Step 1: Write down the mode with all permissions, namely 7 7 7 (all users have read, write, and execute permissions ).
Step 2: Write the corresponding bits in the following line according to the u m a s K value. In this example, It is 0 0 2.
Step 3: In the next row, remember that no matching BITs exist in the above two rows. This is the default directory creation permission.
Remember this method with a little practice.
Step 4: For a file, you cannot have the file permission when creating the file. You only need to remove the corresponding execution permission bit, that is
Yes.
In this example, the u m a s K value is 0 0 2:
1) Maximum File Permission: rwx (777)
2) umask value: 0 0 2--w-
3) directory permission: rwx r-x (775). This is the default permission for Directory Creation.
4) File Permission rw-r-(664) This is the default permission for file creation.
The following is another example. Assume that the u m a s K value is 0 2 2:
1) Maximum File Permission: rwx (777)
2) u m a s K value is 0 2 2--w-
3) directory permission: rwx r-x (755). This is the default permission for Directory Creation.
4) File Permission rw-r-(644) This is the default permission for file creation.

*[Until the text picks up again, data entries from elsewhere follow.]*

Lemma elem_of_txBatch ws b : b ∈ txBatch ws <-> exists k v x, b = mkBatch k v false x /\ ws !! k = Some (v, x).
Proof.
  rewrite txBatch_eq, list_elem_of_fmap. setoid_rewrite elem_of_map_to_list'. split.
  - intros ([k [v x]] & -> & H). by exists k, v, x.
  - intros (k & v & x & -> & H). by exists (k, (v, x)).
Qed.

Lemma txBatch_writes ws M : kv_writes M (txBatch ws) = ws ∪ M.
Proof.
  apply map_eq. intros k. destruct (kv_writes_lookup M (txBatch ws) k (txBatch_nodup ws)) as [H1 H2]. destruct (ws !! k) as [[v x]|] eqn:E.
  - rewrite (lookup_union_Some_l _ _ _ _ E), (H1 (mkBatch k v false x)); [done| |done]. apply elem_of_txBatch. eauto 6.
  - rewrite H2; [by rewrite lookup_union_r|]. rewrite txBatch_keys. intros ([k' vx] & -> & Hin%elem_of_map_to_list)%list_elem_of_fmap. cbn in E. congruence.
Qed.

Lemma txBatch_some ws : ws <> ∅ -> txBatch ws <> [] /\ batchHasWrites (txBatch ws) = true.
Proof.
  intros Hne. destruct (map_choose _ Hne) as (k & [v x] & Hk). assert (mkBatch k v false x ∈ txBatch ws) as Hin by (apply elem_of_txBatch; eauto 6).
  split; [by intros E; rewrite E in Hin; apply elem_of_nil in Hin|]. apply existsb_exists. exists (mkBatch k v false x). split; [by apply list_elem_of_In|done].
Qed.

(** What a transaction may write. *)
Definition tx_fine (c : txcmd) : Prop :=
  match c with TSet k v x => kv_ok (strKey k) v x | TIncr k _ => wf_bytes k /\ Z.of_nat (length k) + 2 < 2 ^ 32 | _ => True end.
Definition writes_fine (x : txstate) : Prop := map_Forall (fun k vx => kv_ok k vx.1 vx.2) x.1.

Lemma reads_fst x k : (reads x k).1 = x.1.
Proof. unfold reads. by destruct (x.1 !! k). Qed.

Lemma txExec_fine snap x c : tx_fine c -> writes_fine x -> writes_fine (txExec snap x c).2.
Proof.
  intros Hc Hx. destruct c as [|k v z|k|ks|k d]; cbn [txExec tx_fine snd] in *; [done| | | |].
  - by apply map_Forall_insert_2.
  - unfold writes_fine. by rewrite reads_fst.
  - revert x Hx. induction ks as [|k ks IH]; intros x Hx; [done|]. cbn [foldl]. apply IH. unfold writes_fine. by rewrite reads_fst.
  - destruct (match view snap x (strKey k) with Some v => ParseInt v | None => Some 0 end) as [n|]; unfold writes_fine; cbn [snd fst]; rewrite reads_fst; [|done].
    apply map_Forall_insert_2; [|done]. destruct (FormatInt_bytes (i64 (n + d))) as [F1 F2]. destruct Hc as [K1 K2]. unfold strKey.
    split; cbn [fst snd]; [split; [repeat (constructor; [unfold is_u8; lia|]); done|cbn [length]; lia]|split; [done|lia]|unfold is_i64; lia|apply FormatInt_plain].
Qed.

Author "☆cainiao afan's path to growth"

Related Article

Contact Us

The content source of this page is from Internet, which doesn't represent Alibaba Cloud's opinion; products and services mentioned on that page don't have any relationship with Alibaba Cloud. If the content of the page makes you feel confusing, please write us an email, we will handle the problem within 5 days after receiving your email.

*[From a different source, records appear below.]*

Lemma streamed_map g now M rs : logMap (g_log g) M -> streamed g now rs -> kv_writes ∅ (toBatch <$> rs) = liveMap now M.
Proof.
  intros HM [Hnd Hs Hne Hc].
  assert (bw_key <$> (toBatch <$> rs) = rec_key <$> rs) as Hk by (by rewrite <- list_fmap_compose).
  assert (forall k, readsLog g now k = match M !! k with Some (v, x) => if alive now x then Some (v, x) else None | None => None end) as Hr
    by (intros k; unfold readsLog; by apply logRead_map).
  apply map_eq. intros k. destruct (kv_writes_lookup ∅ (toBatch <$> rs) k) as [H1 H2]; [by rewrite Hk|].
  destruct (decide (k ∈ rec_key <$> rs)) as [(r & -> & Hin)%list_elem_of_fmap|Hk'].
  - rewrite (H1 (toBatch r)); [|by apply list_elem_of_fmap_2|done]. specialize (Hr (rec_key r)). symmetry. cbn [toBatch bw_deleted bw_value bw_expiresAt].
    unfold liveMap. destruct (Hs r Hin) as [[-> E]|[-> E]]; rewrite E in Hr; cbn [OpPut OpDelete Z.eqb Pos.eqb].
    + destruct (M !! rec_key r) as [[v x]|] eqn:Em; [|done]. destruct (alive now x) eqn:Ea; [|done]. injection Hr as -> ->.
      apply map_lookup_filter_Some. split; [done|]. split; [done|by apply Hne].
    + apply map_lookup_filter_None. right. intros [v x] Em [Ha _]. cbn in Ha. by rewrite Em, Ha in Hr.
  - rewrite H2 by (by rewrite Hk). rewrite lookup_empty. symmetry. apply map_lookup_filter_None. right. intros [v x] Em [Ha Hn]. cbn in Ha, Hn.
    destruct (Hc k Hn) as (r & Hin & <-); [rewrite Hr, Em, Ha; eauto|]. apply Hk'. by apply list_elem_of_fmap_2.
Qed.

(** ** The format of a cluster's snapshot *)

(** [raft.SnapshotSink] under a [bufio.Writer]: what it holds after a write, or
    the error. *)
Record sink := mkSink { snk_Write : bytes -> bytes -> option bytes; snk_Flush : bytes -> option bytes }.

Definition snapshotHdr (r : record) : bytes :=
  [rec_op r] ++ be_encode 4 (u32 (Z.of_nat (length (rec_key r)))) ++ be_encode 4 (u32 (Z.of_nat (length (rec_val r)))) ++ be_encode 8 (u64 (rec_exp r)).

(** The callback of [Persist]. *)
Definition writeRecord (k : sink) (b : bytes) (op : Z) (key val : bytes) (expiresAt : Z) : option bytes :=
  b ← snk_Write k b (snapshotHdr (mkRecord op key val expiresAt));
  b ← snk_Write k b key;
  if (0 <? length val)%nat then snk_Write k b val else Some b.

Section persist.
Context (aesEncrypt : bytes -> bytes -> bytes) (xxhash : bytes -> Z).

(** [None] is an error, the sink cancelled. *)
Definition Persist (k : sink) (now : Z) : eng (option bytes) :=
  match (b ← snk_Write k [] snapshotMagic; snk_Write k b [snapshotVersion]) with
  | None => mret None
  | Some b =>
      r ← StreamSnapshot aesEncrypt xxhash (writeRecord k) now b;
      mret (if r.2 : bool then None else snk_Flush k r.1.1)
  end.

(** A sink that takes everything. *)
Definition goodSink : sink := mkSink (fun b x => Some (b ++ x)) Some.

Definition snapshotEntry (r : record) : bytes := snapshotHdr r ++ rec_key r ++ rec_val r.
Definition snapshotBytes (rs : list record) : bytes := snapshotMagic ++ [snapshotVersion] ++ concat (snapshotEntry <$> rs).

Lemma foldl_concat {A} (f : A -> bytes) b l : foldl (fun b x => b ++ f x) b l = b ++ concat (f <$> l).
Proof. revert b. induction l as [|x l IH]; intros b; cbn; [by rewrite app_nil_r|]. by rewrite IH, <- app_assoc. Qed.

Lemma writeRecord_good b op key val x : writeRecord goodSink b op key val x = Some (b ++ snapshotEntry (mkRecord op key val x)).
Proof.
  unfold writeRecord, snapshotEntry. cbn [goodSink snk_Write mbind option_bind rec_key rec_val]. rewrite <- !app_assoc.
  destruct val; cbn [length Nat.ltb Nat.leb]; by rewrite ?app_nil_r.
Qed.
End persist.

(** ** Reading it back *)

Lemma ReadFull_app n a r : length a = n -> ReadFull n (a ++ r) = inl (a, r).
Proof.
  intros <-. unfold ReadFull. rewrite length_app, (proj2 (Nat.leb_le _ _)) by lia. by rewrite take_app_length, drop_app_length.
Qed.

Definition record_ok (r : record) : Prop :=
  (rec_op r = OpPut \/ rec_op r = OpDelete) /\ kv_ok (rec_key r) (rec_val r) (rec_exp r) /\
  Z.of_nat (length (rec_key r)) <= maxSnapshotFieldSize /\ Z.of_nat (length (rec_val r)) <= maxSnapshotFieldSize.

Lemma length_snapshotHdr r : length (snapshotHdr r) = snapshotEntryHdrSize.
Proof. unfold snapshotHdr. by rewrite !length_app, !length_be_encode. Qed.

Lemma snapshotHdr_fields r : record_ok r ->
  be_decode (slice (snapshotHdr r) 1 5) = Z.of_nat (length (rec_key r)) /\ be_decode (slice (snapshotHdr r) 5 9) = Z.of_nat (length (rec_val r)) /\
  i64 (be_decode (slice (snapshotHdr r) 9 17)) = rec_exp r.
Proof.
  intros (_ & [_ _ Hx _] & Hk & Hv). unfold maxSnapshotFieldSize in *. unfold snapshotHdr.
  set (a := be_encode 4 _). set (b := be_encode 4 _). set (c := be_encode 8 _).
  assert (length a = 4%nat /\ length b = 4%nat /\ length c = 8%nat) as (La & Lb & Lc) by (unfold a, b, c; by rewrite !length_be_encode).
  assert (slice ([rec_op r] ++ a ++ b ++ c) 1 5 = a /\ slice ([rec_op r] ++ a ++ b ++ c) 5 9 = b /\ slice ([rec_op r] ++ a ++ b ++ c) 9 17 = c) as (-> & -> & ->).
  { clearbody a b c. repeat (destruct a as [|? a]; try (cbn in La; lia)). repeat (destruct b as [|? b]; try (cbn in Lb; lia)).
    repeat (destruct c as [|? c]; try (cbn in Lc; lia)). done. }
  unfold a, b, c. rewrite !u32_id by (unfold is_u32; lia). rewrite !be_decode_encode_id by (try apply u64_range; lia).
  split; [done|]. split; [done|]. by rewrite i64_u64.
Qed.

Definition restoreCost (es : list BatchWriteEntry) : Z := batchCost es + 320 * Z.of_nat (length es).

Lemma batchCost_app a b : batchCost (a ++ b) = batchCost a + batchCost b.
Proof. induction a as [|x a IH]; cbn [app batchCost]; lia. Qed.

Lemma restoreCost_app a b : restoreCost (a ++ b) = restoreCost a + restoreCost b.
Proof. unfold restoreCost. rewrite batchCost_app, length_app. lia. Qed.

Lemma restoreCost_pos es : 0 <= restoreCost es.
Proof. unfold restoreCost. pose proof (batchCost_nonneg es). lia. Qed.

If you find any instances of plagiarism from the community, please send an email to: info-contact@alibabacloud.com and provide relevant evidence. A staff member will contact you within 5 working days.

A Free Trial That Lets You Build Big!

Start building with 50+ products and up to 12 months usage for Elastic Compute Service

  • Sales Support

    1 on 1 presale consultation

  • After-Sales Support

    24/7 Technical Support 6 Free Tickets per Quarter Faster Response

  • Alibaba Cloud offers highly flexible support services tailored to meet your exact needs.